Among the many perfectly pitched lines, is the often misquoted, perhaps impossible, yet strikingly perfect phrase, "Nobody deserves your tears, but whoever deserves them will not make you cry.” Alongside may be placed, “A lie is more comfortable than doubt, more useful than love, more lasting than truth.”

Such semantic elegance might be the hallmark of a brilliant writer, but also of a person who knows something of life and so-called 'universal truths'. Garcia Marquez may not have claimed such a lofty perch.

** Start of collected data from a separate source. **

Fixpoint cache_runs (ops : list cache_op) : M LruCache (list cache_result) :=
  match ops with
  | [] => mret []
  | op :: ops => r ← cache_run op; rs ← cache_runs ops; mret (r :: rs)
  end.

Fixpoint list_runs (ops : list cache_op) (l : list (K * V)) : list cache_result * list (K * V) :=
  match ops with
  | [] => ([], l)
  | op :: ops =>
      let '(r, l1) := list_run op l in
      let '(rs, l2) := list_runs ops l1 in (r :: rs, l2)
  end.

Lemma rep_lookup c es k :
  rep c es →
  match searcher_ c !! k with
  | Some p => ∃ v es1 es2, es = es1 ++ (p, (k, v)) :: es2 ∧ lru_peek k es.*2 = Some v ∧
                lru_remove k es.*2 = (es1 ++ es2).*2 ∧
                node_heap c !! p = Some (mkListNode k v (final_ptr es1 None) (first_ptr es2 None))
  | None => k ∉ es.*2.*1
  end.
Proof.
  intros R. destruct (searcher_ c !! k) as [p|] eqn:E.
  - apply (rep_search _ _ R) in E as [v Hin]. exists v.
    apply list_elem_of_split in Hin as (es1 & es2 & ->). exists es1, es2.
    pose proof (rep_keys _ _ R) as Hk. split; [done|].
    assert (k ∉ es1.*2.*1) as Hk1.
    { rewrite <-list_fmap_compose in Hk. apply NoDup_fmap_middle in Hk as [Hk _].
      rewrite fmap_app in Hk. rewrite <-list_fmap_compose. set_solver. }
    split_and!.
    + apply lru_peek_elem; [done|]. rewrite fmap_app. set_solver.
    + rewrite !fmap_app. cbn. by apply lru_remove_app.
    + by eapply seg_lookup, rep_seg.
  - intros Hin. rewrite <-list_fmap_compose in Hin. apply list_elem_of_fmap in Hin as ([p [k' v]] & -> & Hin).
    assert (searcher_ c !! k' = Some p) as E2; [|cbn in E; congruence].
    apply (rep_search _ _ R). by exists v.
Qed.

Lemma rep_count c es : rep c es → cache_count c = length es.
Proof.
  intros R. unfold cache_count.
  assert (dom (searcher_ c) = list_to_set es.*2.*1) as E.
  { apply set_eq. intros k. rewrite elem_of_dom, elem_of_list_to_set. unfold is_Some.
    setoid_rewrite (rep_search _ _ R). rewrite <-list_fmap_compose, list_elem_of_fmap. split.
    - intros (p & v & Hin). by exists (p, (k, v)).
    - intros ([p [k' v]] & -> & Hin). by exists p, v. }
  rewrite <-size_dom, E, size_list_to_set by apply R. by rewrite !length_fmap.
Qed.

Born in Aracataca, a place which would inspire his own fictional village of Macondo, he was raised from a young age by his grandparents. A young Columbian, inspired by his liberal grandfather, he would later attend law-school but opt for journalism.

He was a brother, a husband, and father to two sons. He was an observer of life and he felt the lives of individual were fascinating: "All human beings have three lives", he once noted, "public, private, and secret".

It was secret lives which helped produce Love in the Time of Cholera. Concerned with the love of elderly people, the title was inspired by a couple in their late 70s who met every year. One tragic year the couple were murdered onboard a boat by their boatman. Garcia Marquez noted:

"Through their death, the story of their secret romance became known. I was fascinated by them. They were each married to other people."

Of Garcia Marquez' own life we know a fair bit. Perhaps not of any of the 'secret', although a fair portion of the 'private' - such information a by-product of fame and renown. Mostly, we have known of his public life. Yet should we wish to have a hint of the others, his works could at best provide clues.

At worst, they may delight and enrich and inspire our own lives.

Gabriel Garcia Marquez dies

Some very sad news. Gabriel Garcia Marquez, the Columbian Nobel prize-winning author  has died in Mexico aged 87, the BBC has reported.

Garcia Marquez, was forced to end his writing career in mid-2012 due to the onset of dementia, following a battle with lymphatic cancer beginning in 1999.

The author produced the very highly regarded One Hundred Years of Solitude and Love in the Time of Cholera among his works.

Gabriel Garcia Marquez was was awarded the Nobel Prize in 1982.